Gagasan Diplomasi Gus Dur dengan Israel

Dari sejumlah upaya dan perjuangan KH. Abdurrahman Wahid atau Gus Dur dalam mendamaikan Palestina dan Israel, dapat dikatakan bahwa jauh sebelum ia menjadi Presiden RI, Gus Dur sudah melakukan diplomasi dengan Israel secara langsung.

Perbedaannnya, ketika masih menjadi aktivis perdamaian dan Ketua Umum PBNU, Gus Dur melakukan upaya tersebut melalui jalur diplomasi kultural. Sedangkan ketika ia menjadi Presiden RI, diplomasi dilakukan secara Government to Government.

Pada tahun 1994, Gus Dur pernah diundang secara langsung oleh Perdana Menteri Israel Yitzhak Rabin untuk menyaksikan penandatanganan perjanjian damai antara Israel dan Yordania. Saat ini, Israel berencana mencaplok wilayah Tepi Barat yang sudah berdiri banyak permukiman Yahudi, terutama di Yerikho dan Lembah Yordania. Permukiman tersebut dinilai banyak pihak sebagai permukiman ilegal.

Kisah diundangnya Gus Dur oleh Yitzhak Rabin itu ditulis oleh Djohan Effendi dalam Damai Bersama Gus Dur (2010). Djohan Effendi (Menteri Sekretaris Negara era Gus Dur) menceritakan bagaimana Gus Dur menangkap hasrat damai dari orang-orang Israel, tidak peduli latar belakangnya. Saat itu Gus Dur bertemu dengan orang Yahudi, Arab, Muslim, Kristen, dan ia merasakan hal yang sama akan keinginan damai.

Gus Dur bukan tidak tahu bagaimana penderitaan rakyat Palestina. Ia paham benar konflik yang terjadi di sana. Justru karena itu, pada saat ia menjadi presiden, Gus Dur mewacanakan membuka hubungan diplomatik dengan Israel. Gagasan Gus Dur sederhana, Indonesia tidak mungkin bisa berperan dalam perdamaian Palestina dan Israel jika tidak menjalin hubungan diplomatik dengan keduanya.

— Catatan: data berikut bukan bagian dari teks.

#[export] Instance keeps_on {F G} (m : member T F) (get : T -> G) (s : spec G) :
  Apart m get -> Keeps (upd m) (spec_on get s).
Proof. intros A d d' [->|[v ->]]; simpl; rewrite ?A; auto. Qed.

#[export] Instance keeps_sel {F U} (m : member T F) sel (get : T -> U) wf su mx :
  Apart m get -> Keeps (upd m) (spec_sel sel get wf su mx).
Proof. intros A d d' [->|[v ->]]; simpl; rewrite ?A; auto. Qed.

#[export] Instance keeps_stable md s : Stable md s -> Keeps md s | 100.
Proof. intros S d d'. apply stable_wf. Qed.

(** ** Sequences of calls *)

(** [acc] is the format of the members already read. *)
Inductive steps_ok : spec T -> list (ustep T) -> (T -> T -> Prop) -> spec T -> Prop :=
| steps_nil acc : steps_ok acc [] eq spec_unit
| steps_cons acc u us pre md1 md2 s1 s2 :
    ustep_ok u pre md1 s1 ->
    steps_ok (spec_app acc s1) us md2 s2 ->
    (forall d x, s_eqv acc d x -> pre d x) ->
    Stable md1 acc -> Keeps md1 s2 -> Stable md2 s1 ->
    SpecOk acc -> SpecOk s1 -> SpecOk s2 ->
    steps_ok acc (u :: us) (rcomp md1 md2) (spec_app s1 s2).

Lemma unmarshal_seq_ok acc us md s :
  steps_ok acc us md s -> ustep_ok (unmarshal_seq us) (s_eqv acc) md s.
Proof.
  induction 1 as [acc|acc u us pre md1 md2 s1 s2 Hu Hs IH Hpre Sa S2 S1 Oa O1 O2].
  - intros b size lo d ? ? ? _. simpl. do 3 eexists. split; [done|]. split; [done|].
    split; [done|]. split; [|split; [done|]].
    + intros _. exists []. rewrite (Zlen_nil (A:=Z)), Z.add_0_r.
      split_and!; try done; by left.
    + done.
  - intros b size lo d Hb Hsz Hlo [W1 W2].
    destruct (Hu b size lo d) as (rc&lo1&d1&E1&M1&Wd1&P1&_&R1); [done..|].
    simpl. rewrite E1. destruct (decide (rc = TSS2_RC_SUCCESS)) as [->|N].
    + destruct P1 as (w1&Ew1&F1&->&Rd1); [done|]. simpl negb. cbv iota.
      destruct (IH b size (lo + Zlen w1) d1) as (rc2&lo2&d2&E2&M2&Wd2&P2&_&R2);
        [done|done|zlia| |].
      { exact (keeps_wf _ _ M1 W2). }
      rewrite E2. do 3 eexists. split; [done|].
      assert (rcomp md1 md2 d d2) as M by (exists d1; eauto). split; [done|].
      assert (Q1 : s_eqv s1 d1 d2) by exact (stable_eqv _ _ M2).
      split; [split; [exact (stable_wf _ _ M2 Wd1)|done]|]. split; [|split; [done|]].
      * intros Hrc. destruct (P2 Hrc) as (w2&Ew2&F2&->&Rd2). exists (w1 ++ w2). simpl.
        rewrite <-(so_wire _ _ Q1), Ew1, Ew2. simpl. rewrite Zlen_app.
        split_and!; [done|by apply fits_app|lia|by apply reads_app].
      * intros x w [Wx1 Wx2] Ha (v1&v2&Ev1&Ev2&->)%wire_app_Some F R.
        apply reads_split in R as [Rv1 Rv2].
        destruct (R1 x v1 Wx1 (Hpre _ _ Ha) Ev1 (fits_app_l _ _ _ _ F) Rv1) as [_ Q].
        assert (v1 = w1) as -> by (pose proof (so_wire _ _ Q); congruence).
        destruct (R2 x v2 Wx2) as [-> Q2]; [|done|by apply fits_app_r|done|].
        { split; [|done]. eapply so_trans; [|exact Ha].
          apply so_sym. exact (stable_eqv _ _ M1). }
        split; [done|]. split; [|done]. eapply so_trans; [apply so_sym; exact Q1|done].
    + rewrite (proj2 (Z.eqb_neq _ _) N). simpl negb. cbv iota. do 3 eexists. split; [done|].
      split; [exists d1; auto|]. split; [split; [done|exact (keeps_wf _ _ M1 W2)]|].
      split; [done|split; [done|]].
      intros x w [Wx1 Wx2] Ha (v1&v2&Ev1&Ev2&->)%wire_app_Some F R.
      apply reads_split in R as [Rv1 Rv2].
      destruct (R1 x v1 Wx1 (Hpre _ _ Ha) Ev1 (fits_app_l _ _ _ _ F) Rv1). done.
Qed.

Lemma struct_unmarshal_ok zero clear us md s :
  steps_ok spec_unit us md s -> s_wf s zero -> parse_ok (struct_unmarshal zero clear us) s.
Proof.
  intros Hs Hz b size lo d Hb Hsz Hlo Wd. apply unmarshal_seq_ok in Hs.
  destruct (Hs b size lo (if clear then zero else d)) as (rc&lo'&d'&E&_&W&P1&_&R);
    [done|done|done|by destruct clear|].
  unfold struct_unmarshal. simpl default. rewrite E.
  destruct (decide (rc = TSS2_RC_SUCCESS)) as [->|N].
  - do 3 eexists. split; [done|]. split_and!; [done|auto|done|].
    intros x w Wx _ Ew F Rd. by apply (R x w).
  - rewrite (proj2 (Z.eqb_neq _ _) N). do 3 eexists. split; [done|].
    split_and!; [done|done|done|]. intros x w Wx _ Ew F Rd. by apply (R x w).
Qed.

Inductive msteps_ok : list (T -> mstep) -> spec T -> Prop :=
| msteps_nil : msteps_ok [] spec_unit
| msteps_cons c m ms s1 s2 :
    (forall x w, s_wf s1 x -> s_wire s1 x = Some w -> bytes_ok w) ->
    marshal_ok_gen c m s1 -> msteps_ok ms s2 -> msteps_ok (m :: ms) (spec_app s1 s2).

Lemma marshal_seq_ok ms s : msteps_ok ms s -> marshal_ok_gen false (marshal_seq ms) s.
Proof.
  induction 1 as [|c m ms s1 s2 Bs Hm Hs IH].
  - intros x _ _. split.
    + intros b size lo ? ?. do 3 eexists. split; [done|]. left. exists [].
      rewrite (Zlen_nil (A:=Z)), Z.add_0_r. split_and!; try done; by left.
    + intros w size lo E ? ? ?. simpl in *. some_inv.
      by rewrite (Zlen_nil (A:=Z)), Z.add_0_r.
  - intros x [W1 W2] [D1 D2]. destruct (Hm x W1 D1) as [P1 N1].
    destruct (IH x W2 D2) as [P2 N2]. split.
    + intros b size lo Hlo Hsz.
      destruct (P1 b size lo) as (rc&b1&lo1&E1&[Po|Po]); [done..| |]; simpl; rewrite E1.
      * destruct Po as (w1&Ew1&F1&->&->&Wr1). simpl negb. cbv iota.
        destruct (P2 b1 size (lo + Zlen w1)) as (rc2&b2&lo2&E2&Po);
          [zlia|by rewrite (written_len _ _ _ _ Wr1)|].
        rewrite E2. do 3 eexists. split; [done|]. rewrite Ew1.
        destruct Po as [(w2&Ew2&F2&->&->&Wr2)|(Hrc&_&So&Nw)].
        -- left. exists (w1 ++ w2). rewrite Ew2, Zlen_app.
           split_and!; [done|by apply fits_app|done|lia|by eapply written_app].
        -- right. split_and!; [done|done| |].
           ++ apply (same_outside_trans b b1 b2 lo (lo + Zlen w1)); [zlia| |done].
              apply (written_outside b lo w1); eauto.
           ++ destruct Nw as [->|(w2&->&Nf&->)]; [by left|right]. eexists.
              split_and!; [done| |done]. intros F. by apply Nf, fits_app_r.
      * destruct Po as (Hrc&_&So&Nw). rewrite (proj2 (Z.eqb_neq _ _) Hrc).
        simpl negb. cbv iota. do 3 eexists. split; [done|]. right.
        split_and!; [done|done|done|].
        destruct Nw as [->|(w1&->&Nf&->)]; [by left|].
        destruct (s_wire s2 x) as [w2|]; [right|by left]. eexists. split_and!; [done| |done].
        intros F. by eapply Nf, fits_app_l.
    + intros w size lo (v1&v2&Ev1&Ev2&->)%wire_app_Some Hlo F Hl. rewrite Zlen_app in *.
      pose proof (Zlen_nonneg v1). pose proof (Zlen_nonneg v2). simpl.
      rewrite (N1 v1); [|done|done|exact (fits_app_l _ _ _ _ F)|lia]. simpl negb. cbv iota.
      rewrite (N2 v2); [|done|lia|exact (fits_app_r _ _ _ _ F)|lia]. by rewrite Z.add_assoc.
Qed.

Lemma struct_marshal_ok rc0 ms s :
  msteps_ok ms s -> marshal_ok (ADDR (struct_marshal rc0 ms)) s.
Proof.
  intros Hs x W D. destruct (marshal_seq_ok ms s Hs x W D) as [P N].
  unfold ADDR, struct_marshal. split.
  - intros b size lo Hlo Hsz. destruct (P b size lo) as (rc&b'&lo'&E&Po); [done..|].
    simpl default. rewrite E. destruct Po as [Po|(Hrc&_&Po)].
    + pose proof Po as (?&_&_&->&_). do 3 eexists. split; [done|]. by left.
    + rewrite (proj2 (Z.eqb_neq _ _) Hrc). do 3 eexists. split; [done|]. by right.
  - intros w size lo E ? ? ?. simpl default. by rewrite (N w).
Qed.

Selain itu, Indonesia di bawah kepemimpinan Presiden Gus Dur punya kepentingan taktis. Dalam Damai Bersama Gus Dur (halaman 88), ada dua alasan yang diutarakan Gus Dur mengapa ia ingin menjalin hubungan diplomatik dengan Israel.

Pertama, Gus Dur ingin memastikan kapitalis George Soros, yang keturunan Yahudi, tidak mengacaukan pasar modal. Kedua, ingin meningkatkan posisi tawar Indonesia di Timur Tengah, sebab selama itu Timur Tengah tidak pernah membantu Indonesia menghadapi krisis. Daya dan posisi tawar Indonesia saat ini semakin kuat di tengah bangsa-bangsa Arab. Mereka kerap meminta bantuan kepada Indonesia untuk menghadapi konflik-konflik yang ada.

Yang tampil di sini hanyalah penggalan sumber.